His fingers moved across the unfamiliar contours of his face. “I kind of wish you didn’t knock off Faustino. I was counting on doing it myself.”

“You won’t be circulating. Any exterminating you do will be bedbugs in a jail cell.”

“Maybe. Where’s your home base, copper, in Las Cruces?

“Los Angeles.”

“State police?”

“Private.”

“No kidding. Who do you work for?”

“Myself.”

“That’s very interesting.” He leered with stupid cunning. “Maybe you and me can make a deal.”

“What have you got to bargain with?”

“If I told you, I wouldn’t have it. I’ll tell you this. It could be a big one, bud, a once-in-a-lifetime setup. You and me could take over Las Cruces and open it up and run it for ourselves.”

“Who’s running it now?”

“Nobody. That’s the crime of it. There’s plenty of money in town, but no action. We could give them action.”
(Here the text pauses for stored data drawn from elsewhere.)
(** X14: the test of the content type.  A prediction route answers 400
    exactly for the uploads that declare a content type which does not
    begin with the characters image/ (in lower case), and it lets the
    [AttributeError] of the test escape exactly for the uploads that declare
    none; the bytes of the upload, the decoder and the model play no part
    in either, and every other refusal of a route is a 500 raised in its
    [try]. *)
Theorem rejected_iff_not_image_type
    (endpoint : UploadFile -> UNet.t -> response * UNet.t)
    (body : UploadFile -> M UNet.t response) (file : UploadFile) (model : UNet.t) :
  In (endpoint, body) (Api.endpoints Image_open) ->
  (fst (endpoint file model) = HTTPException 400 "Invalid file type. Please upload an image."
   <-> exists declared,
         content_type file = Some declared
         /\ ~ exists rest, declared = ("image/" ++ rest)%string)
  /\ ((exists e, fst (endpoint file model) = Unhandled e)
      <-> content_type file = None)
  /\ (content_type file = None ->
      endpoint file model
      = (Unhandled "AttributeError: 'NoneType' object has no attribute 'startswith'",
         model))
  /\ (forall code detail,
        fst (endpoint file model) = HTTPException code detail ->
        code <> 500 ->
        fst (endpoint file model)
        = HTTPException 400 "Invalid file type. Please upload an image.").
Proof.
  intros Hin. rewrite (endpoint_unfold file model Hin).
  assert (Hbody : forall r,
             fst (Api.guarded (body file) model) = r ->
             (exists e, r = HTTPException 500 ("Prediction failed: " ++ e))
             \/ (exists name sh mask, r = JSON name sh mask)
             \/ (exists im, r = PNG_L im) \/ (exists im, r = PNG_RGBA im)).
  { intros r <-. unfold Api.guarded.
    destruct (body file model) as [[r | e] m1] eqn:Eb; cbn [fst];
      [ | left; now exists e ].
    right. cbn in Hin.
    destruct Hin as [H | [H | [H | []]]]; injection H as <- <-;
      unfold Api.predict_segmentation_try, Api.predict_mask_png_try,
        Api.predict_overlay_png_try, bind, call, ret in Eb;
      repeat match type of Eb with
             | context [match ?x with _ => _ end] => destruct x; try discriminate
             end;
      injection Eb as <- _; eauto 6. }
  destruct (content_type file) as [declared | ].
  - pose proof (prefix_app "image/" declared) as Hp.
    destruct (prefix "image/" declared) eqn:E; cbn [negb fst].
    + assert (Hno : forall r, fst (Api.guarded (body file) model) = r ->
                      (forall code detail, r = HTTPException code detail -> code = 500)
                      /\ (forall e, r <> Unhandled e)).
      { intros r Hr. destruct (Hbody r Hr) as [[e ->] | [(? & ? & ? & ->) | [[? ->] | [? ->]]]];
          split; intros; try discriminate.
        match goal with H : HTTPException _ _ = HTTPException _ _ |- _ =>
          now injection H end. }
      destruct (Hno _ eq_refl) as [H500 Hun].
      split; [ | split; [ | split ] ].
      * split.
        -- intros H. apply H500 in H. discriminate.
        -- intros (d & Hd & Hn). injection Hd as <-. elim Hn. now apply Hp.
      * split; [ intros [e He]; now elim (Hun e) | discriminate ].
      * discriminate.
      * intros code detail H Hc. now apply H500 in H.
    + split; [ | split; [ | split ] ].
      * split; [ | reflexivity ].
        intros _. exists declared. split; [ reflexivity | ].
        intros Hrest. apply Hp in Hrest. discriminate.
      * split; [ intros [e He]; discriminate | discriminate ].
      * discriminate.
      * reflexivity.
  - cbn [fst]. split; [ | split; [ | split ] ].
    + split; [ discriminate | intros (d & Hd & _); discriminate ].
    + split; [ reflexivity | intros _; eexists; reflexivity ].
    + reflexivity.
    + discriminate.
Qed.
(* ===== verification/Prelude.v ===== *)
(** * A verification library for SRTdatacontroller

    SRTdatacontroller (src/structure/SRTdatacontroller/) moves data over the SRT
    protocol: it generates and receives test traffic, routes messages between
    two connections, sends and receives files, and forwards messages between two
    SRT nodes. This library models its code and proves what the parts promise.

    ** How code is modelled

    A function of the program is a computation [io W A] (Sys.v): from the state
    [W] of the environment it yields an outcome (a value, a C++ exception, or
    behaviour that C++ leaves undefined), the list of calls it made with their
    answers, and the new state. The environment is the SRT library, the
    operating system, and the four headers the program includes that are not in
    the repository (udp_socket.hpp, socket_stats.hpp, metrics.hpp, pacer.hpp):
    an instance of [Env W] answers every call, so a theorem for all instances
    holds whatever these parties do. Where the code relies on documented
    behaviour of a call, a class states it ([SrtOk], [UdpOk], [EpollOk],
    [ClockOk], [FileOk], [PayloadOk], [ResolverOk], [SendmsgOk], [read_poll]) and a witness instantiates it.
    Program state that outlives a call (the heap of shared_ptr objects, the
    nodes of the forwarder) is kept next to the environment's, [io (W * S)].
    int and size_t arithmetic keeps its width ([CInt]); where signed overflow
    can happen it is an undefined outcome.

    Logic.v has the rules: [wp] follows the structure of the code; [only],
    [yields], [returns], [ensures] and [frames] are properties that need no
    intermediate assertions, with tactics that walk through code.

    ** The files and the code they model

    - Prelude.v: this header; machine integers, std::string, C number parsing,
      std::map, and their laws.
    - NetAddr.v: netaddr_any.hpp, the sockaddr union byte by byte.
    - Sys.v, Logic.v, Threads.v: environment, code monad and program logic; traces of
      threads that meet in their calls.
    - Socket.v: buffer.hpp, socket.hpp; the interface [isocket] as a record of
      operations and the class [IsocketOk] of its laws; UDP sockets.
    - Scheduler.v: scheduler.hpp, the queue as functions, the timer thread,
      add_task and the destructor as a step relation.
    - Stats.v: the CSV and JSON reports of srt_socket.cpp and
      srt_socket_group.cpp.
    - Uri.v, SockOpts.v, LogSupport.v: uriparser, socketoptions and logsupport of
      the SRT applications; Cli.v: the conversions of CLI11 (TypeTools.hpp,
      Validators.hpp, Option.hpp); ConfigFile.v: its configuration files
      (Config.hpp). These vendored files decide what the program's own code does
      with its arguments.
    - CreateAddr.v: create_addr of misc.cpp and netaddr_any::str.
    - SrtSocket.v: srt_socket.cpp; Acceptor.v: acceptor.hpp; SrtGroup.v:
      srt_socket_group.cpp.
    - Misc.v: create_connection and common_run of misc.cpp, over a heap of
      reference-counted sockets, and what scopes do with the references they hold.
    - Generate.v, Receive.v, Route.v: the commands of generate.cpp, receive.cpp
      and route.cpp.
    - FileSend.v, FileReceive.v: file-send.cpp and file-receive.cpp, on the same
      heap; FileStats.v: their statistics thread next to the transfer.
    - SrtNode.v: srt_node.cpp; Forward.v: file-forward.cpp.
    - Demo.v: client/client.cpp and server/server.cpp.
    - Lifecycle.v: no new code; the calls that every operation of a command makes,
      which are none that bring a library up or release it, but for the nodes of
      forward.
    - Options.v: the add_subcommand functions of the commands and the defaults of
      their configurations. Tokenizer.v: how CLI11 splits the command line over
      them (App.hpp, Split.hpp), adds a configuration file, and refuses.
    - App.v: srtdatacontroller-app.cpp, which reads the options and runs the
      commands. CommandLine.v: configurations written down and read back.

    A definition has the name of the function it models; a loop's body is a
    definition of its own ([..._round]), and a constructor is [..._of_...].

    ** What is proved

    - Data arrives as it was sent: a file sent and received is the file written
      (C1); the forwarder's two threads relay every message whole and in order
      under every interleaving, with at most one not sent (C3); generate sends
      what is configured; receive handles each message once; route forwards in
      order, and in both directions at once however its threads interleave
      ([bidirectional]); every socket implements the interface these clients use.
    - Resources: the whole program, on any command line that is not refused, brings
      the network libraries up before the command and releases them after it, and no
      command but forward does either in between; every command but forward, which
      makes no objects of the heap, has destroyed every socket object when it ends, by
      returning or by an exception, and never uses a destroyed one (C2, from
      [generate_released], [receive_released], [route_released], [send_released] and
      [receive_file_released], and from Lifecycle.v);
      sockets and groups close exactly what they opened; who owns a socket after a
      failed accept, connect or listen.
    - Progress: when one forwarding thread ends, so does the other (C4); the threads
      that write metrics and statistics end within a round once they are told to
      ([receive_with_metrics], [statistics_stop]); waiting
      for undelivered data, making folders, parsing and reconnecting end.
    - Input: splitting a command line always ends and takes every argument
      ([walk_ends]), gives each option the texts that are written behind its names
      ([tokenize_spelled]), and configurations of generate are read back from
      their printed form, on the command line or in a file ([generate_read_back]);
      parsing inverts printing of URIs, and below 4 GiB never leaves a string's
      bounds and ends; options are applied once, in order, and unknown ones refused;
      which texts an integer option takes, and that it assigns what they denote
      ([integer_options_exact]); a number with a unit is exact or refused; log areas
      are selected exactly as written; addresses keep their byte-level invariant
      through every constructor and setter; name resolution, group validation and
      weights on every branch.
    - Time and concurrency: the scheduler refines an abstract pool of timed tasks
      ([scheduler_refines]), runs each task once, never early, but can lose a wake-up ([lost_wakeup]); attempts are paced; the reported rate
      is exact until int overflows.
    - Reports: CSV rows match their header, JSON agrees with CSV.

    Theorems that show the code does not do what it means to are stated as they
    hold ([lost_wakeup], [reconnection_undefined], the last case of [file_transfer]),
    and small evaluated examples show others.

    ** Fuel

    Loops that the environment can keep going for ever (sending, receiving,
    routing, accepting, reconnecting) take fuel, and [NoFuel] is an outcome of
    the model only; the theorems about them say what holds of every prefix, and
    the theorems on termination say which fuel is enough: a round for each
    message of generate, [wait_ms + 1] rounds for WaitUndelivered, one round for
    a runner that does not reconnect. Parsing loops take the length of their
    input, and the theorems on them show that it never runs out (of a URI below 4 GiB;
    beyond, the loop over its parameters can go on for ever, and a command whose URI
    does so ends in [NoFuel]); the walk over the
    command line takes the number of its arguments and of their characters, since
    a bundle of short flags loses one character at a time.

    ** What is not modelled

    - The SRT library itself and the other vendored code under
      structure/submodule (spdlog, nlohmann json): third-party. Of CLI11 only what
      the program switches on is modelled (no option groups, aliases, environment
      names, required options), and not the texts it prints. The files that can be
      read for --config are an argument of [App.main].
    - Logging and progress output, except that its arguments' computation is
      modelled where it can fail (the rates of generate and of file send).
    - The callbacks that the SRT library runs on its own threads (of a listening or
      connecting group) and the signal handler are definitions of their own, and are
      not part of a run of [App.main].
    - The reads of the scheduler's queue that race with add_task (scheduler.hpp): the
      steps of Scheduler.v take each of them as a whole.
    - ionode.hpp, which declares a class without any definition.
    - Threads, in the commands: a second thread of receive, route and file
      transfer is started and joined by calls of the environment, and its body is
      a definition of its own. What the two threads do together is proved of
      every interleaving of their calls ([bidirectional], [receive_with_metrics],
      [statistics_stop]; Threads.v); a call on the validator is made under its
      mutex, and is one call here. The scheduler and the forwarder, whose threads
      share state, have every interleaving of their steps.
    - The references that socket::stats_writer keeps, whose header is missing. *)

From Stdlib Require Import ZArith Lia Ascii String.
From stdpp Require Import prelude gmap strings list.

Create HintDb cint.
Create HintDb srt.
Create Rewrite HintDb srt.

(** ** Machine integers

    A C++ integer is a [Z] kept inside the range of its type; the conversions
    below are the ones the compiler inserts. *)
Module CInt.
Local Open Scope Z_scope.

Definition INT_MIN : Z := - 2 ^ 31.
Definition INT_MAX : Z := 2 ^ 31 - 1.
Definition LONG_MIN : Z := - 2 ^ 63.
Definition LONG_MAX : Z := 2 ^ 63 - 1.
Definition SIZE_MOD : Z := 2 ^ 64.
“Wouldn’t the local law object?”

“Leave them to me.” He was carried away by psychopathic ambition. “Only I can’t operate out of a cell. You take me back there and throw me in the clink, you’re tossing away the hottest chance you ever had.”

“A chance for what? To get conned like Kerrigan?”

That silenced him, but not for long. “Okay. So I made a patsy out of Kerrigan. He was taking off with my girl. She wanted something with more class, she said. So I should finance their honeymoon. Not me. But this is different. This is no con.”

“I hear you telling me.”

“Listen.” He pawed at my chest “I know something nobody else knows. We can parlay it into something big, you and me together. I like you, see.”

“Uh-huh. What’s your special information?”

“Are we in business?”

“I have to know what I’m buying first. Why did the sheriff let you break out of the county last night?”

“I didn’t say he let me out of the county.”

“What road did you take?”

“You tell me. You know everything.”

“The pass road, the one that goes up through the foothills.”

His eyes were bright little knife-slits in the blue bulbs of his eyelids. “You’re smart. We could get along. I like smart cookies.”

“Have you got something on the sheriff, Bozey?”

“Maybe I have.”

“Something that Kerrigan told you?”

“He didn’t tell me nothing. I reasoned it out for myself.”

“About Anne Meyer?”

“You catch on fast. They found the body, eh?”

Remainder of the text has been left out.